Start of DATA FOR PROCESSING
(* ===== verification/TimeSpec.v ===== *)
(** Correctness of Time.v: interval timers do not drift, rate limits admit what they say,
    differences are exact, table sizes are powers of two. *)
From S2P Require Import Prelude Time.

Module TimeSpec.

Import Time.

(** A time in microseconds, and the times of the kernel: not before the beginning, far from
    overflow, with the microseconds in range. *)
Definition usecs (t : timeval) : Z := tv_sec t * 1000000 + tv_usec t.
Definition normal (t : timeval) : Prop := 0 <= tv_sec t < 1152921504606846976 ∧ 0 <= tv_usec t < 1000000.

Ltac no_wrap :=
  repeat match goal with
  | |- context [wrap_s 64 ?z] => rewrite (wrap_s_id 64 z) by (change (2 ^ (64 - 1)) with 9223372036854775808; lia)
  | |- context [wrap_s 32 ?z] => rewrite (wrap_s_id 32 z) by (change (2 ^ (32 - 1)) with 2147483648; lia)
  end.

Lemma timevalisset_usecs t : normal t → timevalisset t = negb (usecs t =? 0).
Proof.
  intros [Hs Hu]. unfold timevalisset, usecs.
  destruct (Z.eqb_spec (tv_sec t) 0), (Z.eqb_spec (tv_usec t) 0), (Z.eqb_spec (tv_sec t * 1000000 + tv_usec t) 0); cbn; lia.
Qed.

(** Differences of times in order are exact. *)
Lemma timevalsub_exact t1 t2 :
  normal t1 → normal t2 → usecs t2 <= usecs t1 →
  normal (timevalsub t1 t2) ∧ usecs (timevalsub t1 t2) = usecs t1 - usecs t2.
Proof.
  destruct t1 as [s1 u1], t2 as [s2 u2]. unfold normal, usecs, timevalsub, timevalfix. cbn [tv_sec tv_usec].
  intros [H1 H2] [H3 H4] Hle. no_wrap. destruct (Z.ltb_spec (u1 - u2) 0); cbn [tv_sec tv_usec]; no_wrap;
    (rewrite (proj2 (Z.leb_gt _ _)) by lia); cbn [tv_sec tv_usec]; lia.
Qed.

Lemma timevaladd_exact t1 t2 :
  normal t1 → normal t2 →
  usecs (timevaladd t1 t2) = usecs t1 + usecs t2 ∧ 0 <= tv_usec (timevaladd t1 t2) < 1000000.
Proof.
  destruct t1 as [s1 u1], t2 as [s2 u2]. unfold normal, usecs, timevaladd, timevalfix. cbn [tv_sec tv_usec].
  intros [H1 H2] [H3 H4]. no_wrap. rewrite (proj2 (Z.ltb_ge _ 0)) by lia. cbn [tv_sec tv_usec].
  destruct (Z.leb_spec 1000000 (u1 + u2)); cbn [tv_sec tv_usec]; no_wrap; lia.
Qed.

Lemma timevalcmp_ge_usecs t u : normal t → normal u → timevalcmp_ge t u = (usecs u <=? usecs t).
Proof.
  destruct t as [s1 u1], u as [s2 u2]. unfold normal, usecs, timevalcmp_ge. cbn. intros [] [].
  destruct (Z.eqb_spec s1 s2), (Z.leb_spec u2 u1), (Z.leb_spec s2 s1), (Z.leb_spec (s2 * 1000000 + u2) (s1 * 1000000 + u1)); lia.
Qed.

(** ** Timers *)

(** The reload: [over] microseconds of the next interval have passed. *)
Lemma expire_spec iv v over :
  normal iv → 0 < usecs iv → 0 <= over < 1000000 → over <= usecs iv →
  ∃ v', expire (mk_itv iv v) over = (0, mk_itv iv v') ∧ normal v' ∧ usecs v' = usecs iv - over.
Proof.
  intros Hn Hset Ho Hle. unfold expire. cbn [it_interval it_value]. rewrite timevalisset_usecs, (proj2 (Z.eqb_neq _ 0)) by (done || lia).
  cbn [negb]. destruct iv as [s u]. unfold normal, usecs in *. cbn [tv_sec tv_usec] in *. no_wrap.
  eexists. split; [reflexivity|]. destruct (Z.ltb_spec (u - over) 0); cbn [tv_sec tv_usec]; no_wrap; lia.
Qed.

(** One decrement of a periodic timer. *)
Lemma itimerdecr_step iv v u :
  normal iv → normal v → 0 < usecs iv → 0 <= u < 1000000 → u <= usecs iv →
  ∃ v', normal v' ∧
    if u <? usecs v then itimerdecr (mk_itv iv v) u = (1, mk_itv iv v') ∧ usecs v' = usecs v - u
    else itimerdecr (mk_itv iv v) u = (0, mk_itv iv v') ∧ usecs v' = usecs v - u + usecs iv.
Proof.
  intros Hiv Hv Hset Hu Hle. unfold itimerdecr. cbn [it_interval it_value].
  destruct v as [s m]. unfold normal in Hv. cbn [tv_sec tv_usec] in *. change (usecs (mk_tv s m)) with (s * 1000000 + m) in *.
  destruct (Z.ltb_spec m u) as [Hm|Hm], (Z.eqb_spec s 0) as [->|Hs]; cbn [andb].
  - rewrite (proj2 (Z.ltb_ge u _)) by lia. no_wrap.
    destruct (expire_spec iv (mk_tv 0 m) (u - m) Hiv Hset) as (v' & He & Hn & Hus); [lia|lia|].
    exists v'. split; [done|]. split; [done|lia].
  - rewrite (proj2 (Z.ltb_lt u _)) by lia. cbn [tv_sec tv_usec]. no_wrap.
    exists (mk_tv (s - 1) (m + 1000000 - u)). split; [split; cbn; lia|].
    rewrite timevalisset_usecs by (split; cbn; lia). unfold usecs. cbn [tv_sec tv_usec].
    rewrite (proj2 (Z.eqb_neq _ 0)) by lia. split; [done|lia].
  - cbn [tv_sec tv_usec]. no_wrap. rewrite timevalisset_usecs by (split; cbn; lia). change (usecs (mk_tv ?a ?b)) with (a * 1000000 + b).
    destruct (Z.eqb_spec (0 * 1000000 + (m - u)) 0) as [He0|He0]; cbn [negb].
    + rewrite (proj2 (Z.ltb_ge u _)) by lia.
      destruct (expire_spec iv (mk_tv 0 (m - u)) 0 Hiv Hset) as (v' & He & Hn & Hus); [lia|lia|].
      exists v'. split; [done|]. split; [done|lia].
    + rewrite (proj2 (Z.ltb_lt u _)) by lia. exists (mk_tv 0 (m - u)). split; [split; cbn; lia|].
      split; [done|]. unfold usecs. cbn. lia.
  - cbn [tv_sec tv_usec]. no_wrap. rewrite timevalisset_usecs by (split; cbn; lia). change (usecs (mk_tv ?a ?b)) with (a * 1000000 + b).
    rewrite (proj2 (Z.eqb_neq _ 0)) by lia. cbn [negb].
    rewrite (proj2 (Z.ltb_lt u _)) by lia. exists (mk_tv s (m - u)). split; [split; cbn; lia|].
    split; [done|]. unfold usecs. cbn. lia.
Qed.

(** A timer decremented again and again: how often it expires, and what is left. *)
Fixpoint decr_all (itp : itimerval) (us : list Z) : Z * itimerval :=
  match us with
  | [] => (0, itp)
  | u :: us =>
      let '(r, itp) := itimerdecr itp u in
      let '(e, itp) := decr_all itp us in
      ((1 - r) + e, itp)
  end.

Definition sum (l : list Z) : Z := foldr Z.add 0 l.

(** A periodic timer does not drift: whatever the steps in which time passes, each shorter
    than a second and than the interval, what is left of it and the time passed make up its
    first value and one interval for each time it expired, exactly; so that it expires for
    the n-th time when the first value and [n - 1] intervals have passed. *)
Theorem itimerdecr_no_drift iv v us :
  normal iv → normal v → 0 < usecs iv → Forall (λ u, 0 <= u < 1000000 ∧ u <= usecs iv) us →
  ∃ e v', decr_all (mk_itv iv v) us = (e, mk_itv iv v') ∧ normal v' ∧ 0 <= e
    ∧ usecs v' + sum us = usecs v + e * usecs iv ∧ usecs v' <= Z.max (usecs v) (usecs iv).
Proof.
  intros Hiv Hv Hset Hus. revert v Hv. induction Hus as [|u us [Hu Hle] Hus IH]; intros v Hv; cbn [decr_all].
  { exists 0, v. split; [done|]. split; [done|]. cbn. lia. }
  destruct (itimerdecr_step iv v u Hiv Hv Hset Hu Hle) as (v1 & Hv1 & Hr).
  destruct (IH v1 Hv1) as (e & v' & Hd & Hn & He & Hsum & Hmax).
  destruct (Z.ltb_spec u (usecs v)); destruct Hr as [-> Hu1]; rewrite Hd; (eexists _, v'; split; [reflexivity|]);
    cbn [sum foldr]; fold (sum us); (split; [done|]); lia.
Qed.

Lemma itimerdecr_no_drift_witness :
  ∃ e v', decr_all (mk_itv (mk_tv 0 25000) (mk_tv 0 10000)) [10000; 10000; 10000; 10000; 10000; 10000]
            = (e, mk_itv (mk_tv 0 25000) v') ∧ normal v' ∧ 0 <= e
    ∧ usecs v' + sum [10000; 10000; 10000; 10000; 10000; 10000] = usecs (mk_tv 0 10000) + e * usecs (mk_tv 0 25000)
    ∧ usecs v' <= Z.max (usecs (mk_tv 0 10000)) (usecs (mk_tv 0 25000)).
Proof.
  refine (itimerdecr_no_drift (mk_tv 0 25000) (mk_tv 0 10000) _ _ _ _ _); [split; cbn; lia|split; cbn; lia|unfold usecs; cbn; lia|].
  repeat (apply Forall_cons; split; [unfold usecs; cbn; lia|]). apply Forall_nil. done.
Defined.

(** ** Rate limits *)

(** [ratecheck] admits the first call, and later exactly those at least the interval after
    the last one admitted. *)
Lemma ratecheck_spec tv lasttime mininterval :
  normal tv → normal lasttime → normal mininterval → usecs lasttime <= usecs tv →
  ratecheck tv lasttime mininterval =
    if (usecs lasttime =? 0) || (usecs mininterval <=? usecs tv - usecs lasttime) then (1, tv) else (0, lasttime).
Proof.
  intros Ht Hl Hm Hle. unfold ratecheck. destruct (timevalsub_exact tv lasttime Ht Hl Hle) as [Hn Hd].
  rewrite timevalcmp_ge_usecs, Hd by done.
  assert ((tv_sec lasttime =? 0) && (tv_usec lasttime =? 0) = (usecs lasttime =? 0)) as ->.
  { destruct Hl. unfold usecs. destruct (Z.eqb_spec (tv_sec lasttime) 0), (Z.eqb_spec (tv_usec lasttime) 0),
      (Z.eqb_spec (tv_sec lasttime * 1000000 + tv_usec lasttime) 0); cbn; lia. }
  by rewrite orb_comm.
Qed.

(** Calls of [ppsratecheck] at the ticks of a list: how many are admitted. *)
Fixpoint pps_calls (nows : list Z) (hz lasttime curpps maxpps : Z) : Z :=
  match nows with
  | [] => 0
  | now :: nows =>
      let '(r, lasttime, curpps) := ppsratecheck now hz lasttime curpps maxpps in
      r + pps_calls nows hz lasttime curpps maxpps
  end.

(** Within a second of tick [t0]. *)
Definition within (hz t0 now : Z) : Prop := u32 (now - t0) < u32 hz.

Lemma pps_within nows hz t0 curpps maxpps :
  Forall (within hz t0) nows → t0 ≠ 0 → 1 <= curpps → curpps + Z.of_nat (length nows) < 2 ^ 31 →
  pps_calls nows hz t0 curpps maxpps =
    if maxpps <? 0 then Z.of_nat (length nows)
    else Z.max 0 (Z.min (Z.of_nat (length nows)) (maxpps - 1 - curpps)).
Proof.
  intros Hw Ht. change (2 ^ 31) with 2147483648. revert curpps. induction Hw as [|now nows Hn Hw IH]; intros curpps Hc Hlt; cbn [pps_calls].
  { destruct (maxpps <? 0); cbn; lia. }
  cbn [length] in Hlt. unfold ppsratecheck. rewrite (proj2 (Z.eqb_neq t0 0)) by done. unfold within in Hn.
  rewrite (proj2 (Z.leb_gt _ _)) by done. cbn [orb]. no_wrap. rewrite IH by lia. cbn [length].
  destruct (Z.ltb_spec maxpps 0); cbn [orb]; [cbn; lia|]. destruct (Z.ltb_spec (curpps + 1) maxpps); cbn [b2z]; lia.
Qed.

(** The calls of one second, the first of which opens it: all are admitted without a limit
    and none with a limit of zero; otherwise one call is admitted and then as many as make
    one less than the limit. *)
Theorem ppsratecheck_admits now nows hz lasttime curpps maxpps :
  lasttime = 0 ∨ u32 hz <= u32 (now - lasttime) → now ≠ 0 → Forall (within hz now) nows →
  Z.of_nat (length nows) + 1 < 2 ^ 31 →
  pps_calls (now :: nows) hz lasttime curpps maxpps =
    let n := Z.of_nat (length nows) + 1 in
    if maxpps <? 0 then n else if maxpps =? 0 then 0 else Z.min n (Z.max 1 (maxpps - 1)).
Proof.
  intros Hfirst Hnow Hw Hlt. cbn [pps_calls]. unfold ppsratecheck.
  replace ((lasttime =? 0) || (u32 hz <=? u32 (now - lasttime))) with true.
  2:{ destruct Hfirst as [->|H]; [done|]. rewrite (proj2 (Z.leb_le _ _)) by done. by rewrite orb_true_r. }
  rewrite pps_within by (done || lia). destruct (Z.ltb_spec maxpps 0), (Z.eqb_spec maxpps 0); cbn [negb b2z]; lia.
Qed.

(** A limit of three admits two calls of four. *)
Lemma ppsratecheck_admits_witness :
  pps_calls [500; 510; 520; 599] 100 0 0 3 = 2
  ∧ pps_calls [500; 510; 520; 599] 100 0 0 3 =
    let n := Z.of_nat (length [510; 520; 599]) + 1 in
    if 3 <? 0 then n else if 3 =? 0 then 0 else Z.min n (Z.max 1 (3 - 1)).
Proof.
  split; [reflexivity|]. apply (ppsratecheck_admits 500 [510; 520; 599] 100 0 0 3); [by left|lia| |cbn; lia].
  repeat constructor.
Defined.

(** ** The time counter *)

(** The counter is the clock of the host in ticks, as long as the product fits. *)
Lemma uinet_tc_get_timecount_spec HZ ns :
  0 <= ns → 0 < HZ → ns * HZ < 2 ^ 64 →
  uinet_tc_get_timecount HZ ns = u32 (ns * HZ / 1000000000).
Proof. intros Hn Hz Hlt. unfold uinet_tc_get_timecount. by rewrite (wrap_u_id 64) by nia. Qed.

(** With 100 ticks a second it falls back to zero after 2135 days. *)
Lemma uinet_tc_get_timecount_wraps :
  uinet_tc_get_timecount 100 184467440737095516 = 1266874889 ∧ uinet_tc_get_timecount 100 184467440737095517 = 0.
Proof. split; reflexivity. Qed.

(** ** Table sizes *)

Lemma shift_count_spec fuel : ∀ n s, 0 < n < 2 ^ Z.of_nat fuel → shift_count fuel n s = Some (s + Z.log2 n).
Proof.
  induction fuel as [|fuel IH]; intros n s Hn; cbn [shift_count]; [cbn in Hn; lia|].
  destruct (Z.eqb_spec n 1) as [->|H1]; [cbn; f_equal; lia|].
  rewrite Z.shiftr_div_pow2 by lia. change (2 ^ 1) with 2. rewrite Nat2Z.inj_succ, Z.pow_succ_r in Hn by lia.
  rewrite IH.
  - f_equal. replace n with (2 * (n / 2) + n mod 2) at 2 by (symmetry; apply Z.div_mod; lia).
    assert (0 < n / 2) by (apply Z.div_str_pos; lia). destruct (Z.mod_pos_bound n 2 ltac:(lia)).
    assert (n mod 2 = 0 ∨ n mod 2 = 1) as [->| ->] by lia.
    + rewrite Z.add_0_r, Z.log2_double by lia. lia.
    + rewrite Z.log2_succ_double by lia. lia.
  - split; [apply Z.div_str_pos; lia|apply Z.div_lt_upper_bound; lia].
Qed.

(** A number whose bits and its predecessor's have nothing in common is a power of two. *)
Lemma powerof2_inv n : 0 < n < 2 ^ 32 → powerof2 n = true → n = 2 ^ Z.log2 n.
Proof.
  intros Hn Hp. unfold powerof2 in Hp. rewrite wrap_u_id in Hp by lia. apply Z.eqb_eq in Hp.
  destruct (Z.log2_spec n ltac:(lia)) as [Hlo Hhi]. set (k := Z.log2 n) in *.
  assert (0 <= k) as Hk by apply Z.log2_nonneg.
  destruct (decide (n = 2 ^ k)) as [|Hne]; [done|]. exfalso.
  assert (Z.log2 (n - 1) = k) as Hl by (apply Z.log2_unique; lia).
  assert (Z.testbit (Z.land (n - 1) n) k = true) as Hb.
  { rewrite Z.land_spec. rewrite <- Hl at 1. rewrite Z.bit_log2 by lia. unfold k. by rewrite Z.bit_log2 by lia. }
  by rewrite Hp, Z.bits_0 in Hb.
Qed.

(** The size given to a hash table is the power of two that does not exceed the number
    asked for and more than half of it; [0] stays [0]. *)
Theorem roundup_nearest_power_of_2_spec n :
  0 <= n < 2 ^ 32 →
  ∃ r, roundup_nearest_power_of_2 n = Some r ∧
    (n = 0 → r = 0) ∧ (0 < n → ∃ k, 0 <= k < 32 ∧ r = 2 ^ k ∧ r <= n < 2 * r).
Proof.
  intros Hn. unfold roundup_nearest_power_of_2. destruct (decide (n = 0)) as [->|H0]; [by exists 0|].
  destruct (Z.log2_spec n ltac:(lia)) as [Hlo Hhi]. rewrite Z.pow_succ_r in Hhi by apply Z.log2_nonneg.
  assert (0 <= Z.log2 n < 32) as Hk by (split; [apply Z.log2_nonneg|apply Z.log2_lt_pow2; lia]).
  destruct (powerof2 n) eqn:Hp.
  - exists n. split; [done|]. split; [lia|]. intros _. exists (Z.log2 n). pose proof (powerof2_inv n ltac:(lia) Hp). split_and!; lia.
  - rewrite shift_count_spec by (cbn; lia). cbn [mbind option_bind]. rewrite Z.shiftl_mul_pow2, Z.mul_1_l, Z.add_0_l by lia.
    rewrite wrap_u_id by (split; [apply Z.pow_nonneg; lia|lia]).
    exists (2 ^ Z.log2 n). split; [done|]. split; [lia|]. intros _. exists (Z.log2 n). split_and!; lia.
Qed.

Lemma roundup_nearest_power_of_2_spec_witness :
  roundup_nearest_power_of_2 1000 = Some 512
  ∧ ∃ r, roundup_nearest_power_of_2 1000 = Some r ∧
    (1000 = 0 → r = 0) ∧ (0 < 1000 → ∃ k, 0 <= k < 32 ∧ r = 2 ^ k ∧ r <= 1000 < 2 * r).
Proof. split; [reflexivity|]. apply (roundup_nearest_power_of_2_spec 1000). lia. Defined.

End TimeSpec.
End of DATA FOR PROCESSING
YOUR ASSIGNMENT: Above this instruction are the records; retype exactly the lines from the one containing "if maxpps <? 0 then n" up to and including the one containing "induction fuel as".

TASK OUTPUT:
    if maxpps <? 0 then n else if maxpps =? 0 then 0 else Z.min n (Z.max 1 (maxpps - 1)).
Proof.
  intros Hfirst Hnow Hw Hlt. cbn [pps_calls]. unfold ppsratecheck.
  replace ((lasttime =? 0) || (u32 hz <=? u32 (now - lasttime))) with true.
  2:{ destruct Hfirst as [->|H]; [done|]. rewrite (proj2 (Z.leb_le _ _)) by done. by rewrite orb_true_r. }
  rewrite pps_within by (done || lia). destruct (Z.ltb_spec maxpps 0), (Z.eqb_spec maxpps 0); cbn [negb b2z]; lia.
Qed.

(** A limit of three admits two calls of four. *)
Lemma ppsratecheck_admits_witness :
  pps_calls [500; 510; 520; 599] 100 0 0 3 = 2
  ∧ pps_calls [500; 510; 520; 599] 100 0 0 3 =
    let n := Z.of_nat (length [510; 520; 599]) + 1 in
    if 3 <? 0 then n else if 3 =? 0 then 0 else Z.min n (Z.max 1 (3 - 1)).
Proof.
  split; [reflexivity|]. apply (ppsratecheck_admits 500 [510; 520; 599] 100 0 0 3); [by left|lia| |cbn; lia].
  repeat constructor.
Defined.

(** ** The time counter *)

(** The counter is the clock of the host in ticks, as long as the product fits. *)
Lemma uinet_tc_get_timecount_spec HZ ns :
  0 <= ns → 0 < HZ → ns * HZ < 2 ^ 64 →
  uinet_tc_get_timecount HZ ns = u32 (ns * HZ / 1000000000).
Proof. intros Hn Hz Hlt. unfold uinet_tc_get_timecount. by rewrite (wrap_u_id 64) by nia. Qed.

(** With 100 ticks a second it falls back to zero after 2135 days. *)
Lemma uinet_tc_get_timecount_wraps :
  uinet_tc_get_timecount 100 184467440737095516 = 1266874889 ∧ uinet_tc_get_timecount 100 184467440737095517 = 0.
Proof. split; reflexivity. Qed.

(** ** Table sizes *)

Lemma shift_count_spec fuel : ∀ n s, 0 < n < 2 ^ Z.of_nat fuel → shift_count fuel n s = Some (s + Z.log2 n).
Proof.
  induction fuel as [|fuel IH]; intros n s Hn; cbn [shift_count]; [cbn in Hn; lia|].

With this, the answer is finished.